Virno, kinizmin, insanların eylem ve davranışlarında esas aldıkları kurallar ile bu kurallar tarafından düzenlendiği sanılan gerçeklik arasında dağlar kadar fark olduğunun anlaşılmasından kaynaklandığını ileri sürer. Örneğin, mevcut sanat dünyasının kurallarını bilenler temalı sergilere katılırlar; bu sergiler de günümüzde genellikle sosyal sorumluluk temalı oluyor (angajman, toplumsal eylemcilik ve politik ya da ekolojik eleştiri patlamasına bakmanız yeter). Tüm bunların arka planında ise ticari telefon hizmet sağlayıcıları ve hava yolu şirketleri tarafından örülmüş; ekolojik açıdan sorumsuz uçuşlar, kitlesel turizm ve kaçışı olmayan küresel pazarlama stratejileri tarafından tanımlanmış bir neoliberal gerçeklik var.
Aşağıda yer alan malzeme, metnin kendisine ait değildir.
(** * cass MCP server: a shallow embedding of [mcp_server.py]

    The server wraps the external [cass] binary: [run_cass] runs it as a
    child process and normalises what comes back, [call_tool] translates a
    tool call into an argument list, and [BackgroundIndexer] supervises the
    watch child and the periodic index loop. [find_cass_binary] picks the
    binary at import, and the handler of [/indexer/trigger] starts an
    index run on request.

    Python values are modelled by [value]; exceptions by an error monad
    over a log of the child processes that were spawned; the indexer and
    its threads by a labelled step function. What belongs to the Python
    runtime and to the operating system (the child's exit code and output,
    [json.loads], [json.dumps], [repr] and the depth to which it recurses)
    is a [Variable] of the section. *)

From Stdlib Require Import ZArith Ascii String List.
From stdpp Require Import base decidable option list strings gmap fin_maps pretty.

#[local] Set Warnings "-register-all".
#[local] Open Scope string_scope.

(** ** Python values *)

(** The values a JSON document decodes to. A [str] is a sequence of code
    points below 256; floats are left out (every numeric tool parameter is
    declared an integer). A [dict] is compared the way Python's [==]
    compares it, by its bindings. *)
Inductive value : Type :=
| VNone
| VBool (b : bool)
| VInt (z : Z)
| VStr (s : string)
| VList (l : list value)
| VDict (d : gmap string value).

(** [bool(v)]: what an [if v:] tests. *)
Definition truthy (v : value) : bool :=
  match v with
  | VNone => false
  | VBool b => b
  | VInt z => negb (z =? 0)%Z
  | VStr s => match s with EmptyString => false | String _ _ => true end
  | VList l => match l with [] => false | _ :: _ => true end
  | VDict d => negb (bool_decide (d = ∅))
  end.

(** [type(v).__name__] *)
Definition type_name (v : value) : string :=
  match v with
  | VNone => "NoneType"
  | VBool _ => "bool"
  | VInt _ => "int"
  | VStr _ => "str"
  | VList _ => "list"
  | VDict _ => "dict"
  end.

Definition is_str (v : value) : bool :=
  match v with VStr _ => true | _ => false end.

(** A [list[str]] among the lists of values. *)
Definition str_args (args : list string) : list value := VStr <$> args.

(** A dict literal [{k1: v1, ...}]. *)
Definition py_dict (kvs : list (string * value)) : value :=
  VDict (list_to_map kvs).

(** [d.get(k)]: [None] when the key is missing. *)
Definition dict_get (d : gmap string value) (k : string) : value :=
  default VNone (d !! k).

(** [d.get(k, dflt)] *)
Definition dict_get_default (d : gmap string value) (k : string) (dflt : value) : value :=
  default dflt (d !! k).

(** ** Strings *)

(** [str.isspace] on one code point below 256: TAB..CR, FS..US, space,
    NEL (0x85) and NBSP (0xA0). *)
Definition py_isspace (c : ascii) : bool :=
  let n := nat_of_ascii c in
  ((9 <=? n)%nat && (n <=? 13)%nat) || ((28 <=? n)%nat && (n <=? 32)%nat)
  || (n =? 133)%nat || (n =? 160)%nat.

Fixpoint lstrip (s : string) : string :=
  match s with
  | EmptyString => EmptyString
  | String c s' => if py_isspace c then lstrip s' else s
  end.

Definition rstrip (s : string) : string :=
  String.rev (lstrip (String.rev s)).

(** [s.strip()] *)
Definition strip (s : string) : string := rstrip (lstrip s).

(** ** Exceptions *)

(** The classes a handler of the server tells apart; [OtherException] is
    any other subclass of [Exception] (OSError, ValueError, ...). What a
    signal raises in the middle of a call (KeyboardInterrupt, SystemExit)
    is no [Exception] and is not modelled. *)
Inductive exn_class : Type :=
| KeyError
| TypeError
| TimeoutExpired
| JSONDecodeError
| OtherException.

(** An exception: its class and [str(e)]. *)
Record exn : Type := Exn { exn_cls : exn_class; exn_str : string }.

(** A Python computation returns or raises. *)
Inductive res (A : Type) : Type :=
| Ret (a : A)
| Exc (e : exn).
Arguments Ret {A} a.
Arguments Exc {A} e.

Definition is_timeout (e : exn) : bool :=
  match exn_cls e with TimeoutExpired => true | _ => false end.

Definition is_json_decode_error (e : exn) : bool :=
  match exn_cls e with JSONDecodeError => true | _ => false end.

#[global] Instance res_ret : MRet res := λ A (a : A), Ret a.

#[global] Instance res_bind : MBind res := λ A B (k : A → res B) (r : res A),
  match r with
  | Ret a => k a
  | Exc e => Exc e
  end.

(** [d[k]]: raises [KeyError(k)], whose [str] is the key in quotes. *)
Definition getitem (d : gmap string value) (k : string) : res value :=
  match d !! k with
  | Some v => Ret v
  | None => Exc (Exn KeyError ("'" +:+ k +:+ "'"))
  end.

(** The decimal digits of an int, after a dash when negative: what
    [str(z)] gives when it returns. *)
Definition int_str (z : Z) : string := pretty z.
Arguments int_str : simpl never.

(** CPython limits the conversion of an int to text: with the default
    [sys.get_int_max_str_digits()] of 4300, [str] and [repr] of an int
    of more than 4300 decimal digits raise [ValueError]. *)
Definition int_printable (z : Z) : bool := (Z.abs z <? 10 ^ 4300)%Z.
Arguments int_printable : simpl never.

(** An int that Python adds to a float, as [communicate] adds the
    timeout to its clock: above the largest double the conversion
    raises [OverflowError]. *)
Definition float_convertible (z : Z) : bool := (Z.abs z <? 2 ^ 1024)%Z.
Arguments float_convertible : simpl never.

(** Whether [repr(v)] returns when the interpreter can still nest [depth]
    calls: every int in [v] is within the limit, and no container is
    nested deeper than [depth] (beyond that [repr] raises
    [RecursionError]). *)
Fixpoint repr_ok (depth : nat) (v : value) {struct depth} : bool :=
  match v with
  | VNone | VBool _ | VStr _ => true
  | VInt z => int_printable z
  | VList l =>
      match depth with
      | O => false
      | S n => forallb (repr_ok n) l
      end
  | VDict d =>
      match depth with
      | O => false
      | S n => bool_decide (map_Forall (λ _ x, repr_ok n x = true) d)
      end
  end.

(** [sep.join(items)]: every item must be a [str]. *)
Fixpoint py_join_from (i : nat) (sep : string) (items : list value) : res string :=
  match items with
  | [] => Ret ""
  | v :: rest =>
      match v with
      | VStr s =>
          match py_join_from (S i) sep rest with
          | Ret t => Ret (match rest with [] => s | _ :: _ => s +:+ sep +:+ t end)
          | Exc e => Exc e
          end
      | _ => Exc (Exn TypeError
                   ("sequence item " +:+ int_str (Z.of_nat i) +:+ ": expected str instance, "
                    +:+ type_name v +:+ " found"))
      end
  end.

Definition py_join (sep : string) (items : list value) : res string :=
  py_join_from 0 sep items.

(** [min(v, bound)] for an int [bound]: Python evaluates [bound < v] and
    keeps [v] unless that holds; a [bool] compares as 0 or 1, and no other
    type compares with an int. *)
Definition py_min_int (v : value) (bound : Z) : res value :=
  match v with
  | VInt z => Ret (if (bound <? z)%Z then VInt bound else v)
  | VBool b => Ret (if (bound <? (if b then 1 else 0))%Z then VInt bound else v)
  | _ => Exc (Exn TypeError
               ("'<' not supported between instances of 'int' and '"
                +:+ type_name v +:+ "'"))
  end.

(** ** Child processes and the monad of the request path *)

(** One call of [subprocess.run]: the command, the timeout, and the
    value of [CASS_DATA_DIR] in the child's environment. *)
Record invocation : Type := Invocation {
  inv_cmd : list value;
  inv_timeout : Z;
  inv_data_dir : string
}.

(** The arguments after the binary's path. *)
Definition inv_args (i : invocation) : list value := tail (inv_cmd i).

(** [subprocess.CompletedProcess] with [capture_output=True, text=True]. *)
Record CompletedProcess : Type := Completed {
  returncode : Z;
  stdout : string;
  stderr : string
}.

(** State: the invocations made so far, oldest first. *)
Definition M (A : Type) : Type := list invocation → res A * list invocation.

Definition raise {A} (e : exn) : M A := λ w, (Exc e, w).
Definition lift {A} (r : res A) : M A := λ w, (r, w).

#[global] Instance M_ret : MRet M := λ A (a : A) w, (Ret a, w).

#[global] Instance M_bind : MBind M := λ A B (k : A → M B) (m : M A) w,
  match m w with
  | (Ret a, w') => k a w'
  | (Exc e, w') => (Exc e, w')
  end.

(** [try: body / except Exception as e: handler(e)] *)
Definition try_except {A} (body : M A) (handler : exn → M A) : M A := λ w,
  match body w with
  | (Ret a, w') => (Ret a, w')
  | (Exc e, w') => handler e w'
  end.

(** [mcp.types.TextContent] *)
Record TextContent : Type := MkTextContent {
  content_type : string;
  text : string
}.

(** The ten names [list_tools] registers. *)
Definition tool_names : list string :=
  [ "cass_search"; "cass_stats"; "cass_capabilities"; "cass_timeline";
    "cass_context"; "cass_view"; "cass_expand"; "cass_export";
    "cass_health"; "cass_index" ].

(** [a] immediately followed by [b] in [l]. *)
Fixpoint adjacent (a b : value) (l : list value) : Prop :=
  match l with
  | x :: rest =>
      match rest with
      | y :: _ => (x = a ∧ y = b) ∨ adjacent a b rest
      | [] => False
      end
  | [] => False
  end.

(** ** Startup: where the binary is *)

Module Startup.
Section Environment.

(** [os.environ]; whether a path is a file the process may execute
    ([os.path.isfile(p) and os.access(p, os.X_OK)]); the text of
    [Path.home() / ".cargo/bin/cass"]; and [shutil.which("cass")]. *)
Variable environ : gmap string string.
Variable executable_file : string → bool.
Variable cargo_cass : string.
Variable which_cass : option string.

(** The candidates of lines 50-56, in their order. *)
Definition candidates : list (option string) :=
  [ Some "/app/cass"; Some "./cass"; Some "../target/release/cass";
    Some cargo_cass; which_cass ].

(** The loop of lines 58-60: the first candidate that is not [None], not
    empty, and an executable file. *)
Fixpoint first_candidate (cs : list (option string)) : res string :=
  match cs with
  | [] => Exc (Exn OtherException
                 "cass binary not found! Set CASS_BINARY environment variable or ensure cass is in PATH.")
  | Some candidate :: rest =>
      if negb (String.eqb candidate "") && executable_file candidate
      then Ret candidate
      else first_candidate rest
  | None :: rest => first_candidate rest
  end.

(** [find_cass_binary()], lines 42-64. *)
Definition find_cass_binary : res string :=
  match environ !! "CASS_BINARY" with
  | Some env_binary =>
      if negb (String.eqb env_binary "") && executable_file env_binary
      then Ret env_binary
      else first_candidate candidates
  | None => first_candidate candidates
  end.

(** The module constant [CASS_BINARY], lines 67-73. *)
Definition CASS_BINARY : string :=
  match find_cass_binary with
  | Ret found => found
  | Exc _ => "/app/cass"
  end.

End Environment.
End Startup.

Section Server.

(** The module constants, read from the environment at import:
    the path of the binary, [CASS_DATA_DIR], and [CASS_INDEX_INTERVAL]
    (300 by default). *)
Variable CASS_BINARY : string.
Variable DATA_DIR : string.
Variable INDEX_INTERVAL_SECONDS : Z.

(** The operating system: what [subprocess.run] does for an invocation,
    given the invocations before it. It returns the completed process or
    raises ([TimeoutExpired], [FileNotFoundError], [PermissionError], ...). *)
Variable os_run : list invocation → invocation → res CompletedProcess.

(** [json.loads]: the decoded value, or [JSONDecodeError] (or whatever
    else the decoder raises). *)
Variable json_loads : string → res value.

(** [json.dumps(v, indent=indent, default=str)]; [None] is no indent. *)
Variable json_dumps : option nat → value → string.

(** The text of [repr] of a list or a dict, when [repr] returns. *)
Variable py_repr : value → string.

(** How deep a value may be nested for [repr] to print it where
    [call_tool] stands; and the exception [str] and [repr] raise for a
    value they cannot print: [ValueError] for an int over the limit,
    [RecursionError] for a value nested too deep. Its class and its text,
    which differ between versions of Python, are left open. *)
Variable REPR_DEPTH : nat.
Variable repr_error : exn.

(** The text of [str(v)], when [str] returns. *)
Definition str_text (v : value) : string :=
  match v with
  | VNone => "None"
  | VBool true => "True"
  | VBool false => "False"
  | VInt z => int_str z
  | VStr s => s
  | VList _ | VDict _ => py_repr v
  end.

(** [str(v)]; for a list or a dict it is [repr(v)]. *)
Definition py_str (v : value) : res string :=
  if repr_ok REPR_DEPTH v then Ret (str_text v) else Exc repr_error.
Arguments py_str : simpl never.

(** [subprocess.run(cmd, capture_output=True, text=True, timeout=timeout,
    env={**os.environ, "CASS_DATA_DIR": data_dir})] *)
Definition subprocess_run (cmd : list value) (timeout : Z) (data_dir : string)
  : M CompletedProcess := λ w,
  let i := Invocation cmd timeout data_dir in
  (os_run w i, (w ++ [i])%list).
Küresel ölçekte faaliyet gösteren küratör ve sanatçıların çoğunun söylemleri ile eylemleri arasında muazzam bir uçurum olduğunu gözlemleyebiliriz. Sonuç itibariyle, küresel bienal ağında kinik bir tavırla iş görmenin faydaları olduğu görülecektir.
Harald Szeemann Documenta 5’in kapanışında basının sorularını cevaplarken, 1972.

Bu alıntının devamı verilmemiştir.